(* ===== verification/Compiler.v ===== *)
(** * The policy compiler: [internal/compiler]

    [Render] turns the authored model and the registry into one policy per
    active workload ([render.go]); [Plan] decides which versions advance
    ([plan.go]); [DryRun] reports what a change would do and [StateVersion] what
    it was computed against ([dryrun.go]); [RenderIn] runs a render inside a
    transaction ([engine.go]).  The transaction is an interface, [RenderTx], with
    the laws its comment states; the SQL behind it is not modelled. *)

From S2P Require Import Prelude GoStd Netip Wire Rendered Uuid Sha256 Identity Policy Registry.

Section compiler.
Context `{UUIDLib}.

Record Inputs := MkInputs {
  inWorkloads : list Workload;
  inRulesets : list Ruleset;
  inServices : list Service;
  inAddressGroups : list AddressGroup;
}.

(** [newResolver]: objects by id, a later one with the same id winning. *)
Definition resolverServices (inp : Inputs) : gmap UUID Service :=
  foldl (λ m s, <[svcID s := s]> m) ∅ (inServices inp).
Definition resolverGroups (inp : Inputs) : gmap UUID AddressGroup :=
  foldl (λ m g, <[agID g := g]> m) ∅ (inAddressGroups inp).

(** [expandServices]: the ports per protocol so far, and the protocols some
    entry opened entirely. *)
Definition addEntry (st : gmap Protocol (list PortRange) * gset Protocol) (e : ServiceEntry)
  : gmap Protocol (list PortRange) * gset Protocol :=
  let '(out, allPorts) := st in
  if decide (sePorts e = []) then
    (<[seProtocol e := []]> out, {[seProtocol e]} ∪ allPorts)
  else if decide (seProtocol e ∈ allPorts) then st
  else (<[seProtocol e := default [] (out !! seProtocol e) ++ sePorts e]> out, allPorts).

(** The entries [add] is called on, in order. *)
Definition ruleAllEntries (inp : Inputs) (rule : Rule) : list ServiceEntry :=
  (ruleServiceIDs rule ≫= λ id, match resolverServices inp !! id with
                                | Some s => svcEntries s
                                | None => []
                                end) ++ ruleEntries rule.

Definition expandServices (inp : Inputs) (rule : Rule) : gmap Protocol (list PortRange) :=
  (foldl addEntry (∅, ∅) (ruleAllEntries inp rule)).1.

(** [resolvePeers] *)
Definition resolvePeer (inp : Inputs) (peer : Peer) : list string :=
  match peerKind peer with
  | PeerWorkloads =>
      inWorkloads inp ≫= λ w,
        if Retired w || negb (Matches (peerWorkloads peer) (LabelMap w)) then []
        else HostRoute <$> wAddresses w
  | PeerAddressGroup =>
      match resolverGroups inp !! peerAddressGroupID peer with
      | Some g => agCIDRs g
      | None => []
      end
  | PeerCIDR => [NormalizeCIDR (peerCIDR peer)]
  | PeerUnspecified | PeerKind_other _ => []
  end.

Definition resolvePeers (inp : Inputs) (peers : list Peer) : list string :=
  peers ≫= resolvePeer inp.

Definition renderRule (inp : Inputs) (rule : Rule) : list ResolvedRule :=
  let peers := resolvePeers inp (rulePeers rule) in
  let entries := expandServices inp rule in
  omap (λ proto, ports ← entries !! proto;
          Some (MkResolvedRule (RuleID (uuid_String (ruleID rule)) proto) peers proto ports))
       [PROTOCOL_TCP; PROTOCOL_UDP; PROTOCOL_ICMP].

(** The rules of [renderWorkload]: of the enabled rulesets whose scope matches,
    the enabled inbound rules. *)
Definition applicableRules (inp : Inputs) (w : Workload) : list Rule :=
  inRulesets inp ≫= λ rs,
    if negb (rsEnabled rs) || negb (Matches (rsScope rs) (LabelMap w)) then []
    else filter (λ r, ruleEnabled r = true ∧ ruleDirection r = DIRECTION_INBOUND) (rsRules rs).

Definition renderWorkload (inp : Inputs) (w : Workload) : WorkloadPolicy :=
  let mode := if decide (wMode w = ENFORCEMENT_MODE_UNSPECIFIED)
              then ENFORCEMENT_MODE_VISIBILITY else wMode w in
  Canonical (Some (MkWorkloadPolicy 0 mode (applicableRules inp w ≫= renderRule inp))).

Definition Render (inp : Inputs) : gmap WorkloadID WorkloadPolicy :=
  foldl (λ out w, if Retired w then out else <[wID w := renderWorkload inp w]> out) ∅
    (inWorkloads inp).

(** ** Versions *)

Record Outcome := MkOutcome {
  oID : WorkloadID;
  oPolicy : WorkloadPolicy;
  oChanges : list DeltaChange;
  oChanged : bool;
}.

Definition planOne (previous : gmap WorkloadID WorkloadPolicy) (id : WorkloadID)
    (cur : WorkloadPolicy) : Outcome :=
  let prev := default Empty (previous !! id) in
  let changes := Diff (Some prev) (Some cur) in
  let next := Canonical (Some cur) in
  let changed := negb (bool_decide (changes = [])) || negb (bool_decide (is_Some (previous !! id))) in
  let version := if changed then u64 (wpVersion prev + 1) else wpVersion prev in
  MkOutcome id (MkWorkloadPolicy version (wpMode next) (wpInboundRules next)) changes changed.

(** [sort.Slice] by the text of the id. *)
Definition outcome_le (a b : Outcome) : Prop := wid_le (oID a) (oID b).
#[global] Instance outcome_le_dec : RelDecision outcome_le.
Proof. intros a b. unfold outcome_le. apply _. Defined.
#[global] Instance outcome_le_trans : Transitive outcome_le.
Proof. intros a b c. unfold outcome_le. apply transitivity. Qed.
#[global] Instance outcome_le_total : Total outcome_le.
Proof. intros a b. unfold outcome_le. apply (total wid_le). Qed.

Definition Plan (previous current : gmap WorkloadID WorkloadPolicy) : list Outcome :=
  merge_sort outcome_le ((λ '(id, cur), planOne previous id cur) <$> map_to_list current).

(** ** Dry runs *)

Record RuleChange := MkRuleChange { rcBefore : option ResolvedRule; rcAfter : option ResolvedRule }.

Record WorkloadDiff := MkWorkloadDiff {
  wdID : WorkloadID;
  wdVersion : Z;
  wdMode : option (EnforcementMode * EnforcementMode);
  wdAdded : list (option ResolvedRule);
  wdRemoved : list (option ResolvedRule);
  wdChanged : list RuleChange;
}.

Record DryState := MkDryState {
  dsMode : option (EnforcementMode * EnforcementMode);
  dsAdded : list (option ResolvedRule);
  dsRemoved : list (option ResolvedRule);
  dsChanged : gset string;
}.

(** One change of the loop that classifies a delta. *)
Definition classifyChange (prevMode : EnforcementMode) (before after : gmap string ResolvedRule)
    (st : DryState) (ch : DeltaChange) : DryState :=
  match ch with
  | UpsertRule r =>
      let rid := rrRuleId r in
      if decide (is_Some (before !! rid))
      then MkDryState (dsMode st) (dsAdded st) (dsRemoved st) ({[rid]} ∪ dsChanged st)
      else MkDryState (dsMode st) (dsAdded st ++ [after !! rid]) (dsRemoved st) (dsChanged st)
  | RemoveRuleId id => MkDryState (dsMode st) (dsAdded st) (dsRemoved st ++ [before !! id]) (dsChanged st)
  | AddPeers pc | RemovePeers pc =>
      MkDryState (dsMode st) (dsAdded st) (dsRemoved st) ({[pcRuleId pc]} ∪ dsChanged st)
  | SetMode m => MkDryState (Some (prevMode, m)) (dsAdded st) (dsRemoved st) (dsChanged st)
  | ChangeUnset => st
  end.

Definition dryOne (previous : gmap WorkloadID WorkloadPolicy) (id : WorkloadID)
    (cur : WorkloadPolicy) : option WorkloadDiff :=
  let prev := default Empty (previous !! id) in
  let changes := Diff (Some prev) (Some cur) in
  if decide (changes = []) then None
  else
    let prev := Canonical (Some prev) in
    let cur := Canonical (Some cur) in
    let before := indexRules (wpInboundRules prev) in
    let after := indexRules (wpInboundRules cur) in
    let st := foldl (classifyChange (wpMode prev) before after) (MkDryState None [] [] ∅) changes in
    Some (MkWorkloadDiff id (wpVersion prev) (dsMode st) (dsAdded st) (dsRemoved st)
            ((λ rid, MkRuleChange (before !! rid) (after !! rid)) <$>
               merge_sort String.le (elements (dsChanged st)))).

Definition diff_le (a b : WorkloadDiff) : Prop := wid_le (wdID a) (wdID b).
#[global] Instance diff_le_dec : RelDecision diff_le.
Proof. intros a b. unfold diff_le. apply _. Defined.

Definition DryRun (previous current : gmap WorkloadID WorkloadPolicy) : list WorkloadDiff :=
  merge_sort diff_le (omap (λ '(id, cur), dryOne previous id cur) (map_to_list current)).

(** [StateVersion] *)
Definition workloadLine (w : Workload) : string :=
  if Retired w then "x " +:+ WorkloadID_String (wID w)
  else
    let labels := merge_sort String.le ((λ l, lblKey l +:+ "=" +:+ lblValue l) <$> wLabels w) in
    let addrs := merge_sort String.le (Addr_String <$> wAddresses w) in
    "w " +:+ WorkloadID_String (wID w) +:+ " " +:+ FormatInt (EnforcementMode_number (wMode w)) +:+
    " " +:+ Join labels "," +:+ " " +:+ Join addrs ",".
***
== PROBLEM STATEMENT ==
Your task for the entries above: copy exactly the span starting with the line with "foldl (λ out" and going on through the line with "Definition outcome_le (a", both lines included, and nothing else.

== RESULT FOR THIS EXERCISE ==
  foldl (λ out w, if Retired w then out else <[wID w := renderWorkload inp w]> out) ∅
    (inWorkloads inp).

(** ** Versions *)

Record Outcome := MkOutcome {
  oID : WorkloadID;
  oPolicy : WorkloadPolicy;
  oChanges : list DeltaChange;
  oChanged : bool;
}.

Definition planOne (previous : gmap WorkloadID WorkloadPolicy) (id : WorkloadID)
    (cur : WorkloadPolicy) : Outcome :=
  let prev := default Empty (previous !! id) in
  let changes := Diff (Some prev) (Some cur) in
  let next := Canonical (Some cur) in
  let changed := negb (bool_decide (changes = [])) || negb (bool_decide (is_Some (previous !! id))) in
  let version := if changed then u64 (wpVersion prev + 1) else wpVersion prev in
  MkOutcome id (MkWorkloadPolicy version (wpMode next) (wpInboundRules next)) changes changed.

(** [sort.Slice] by the text of the id. *)
Definition outcome_le (a b : Outcome) : Prop := wid_le (oID a) (oID b).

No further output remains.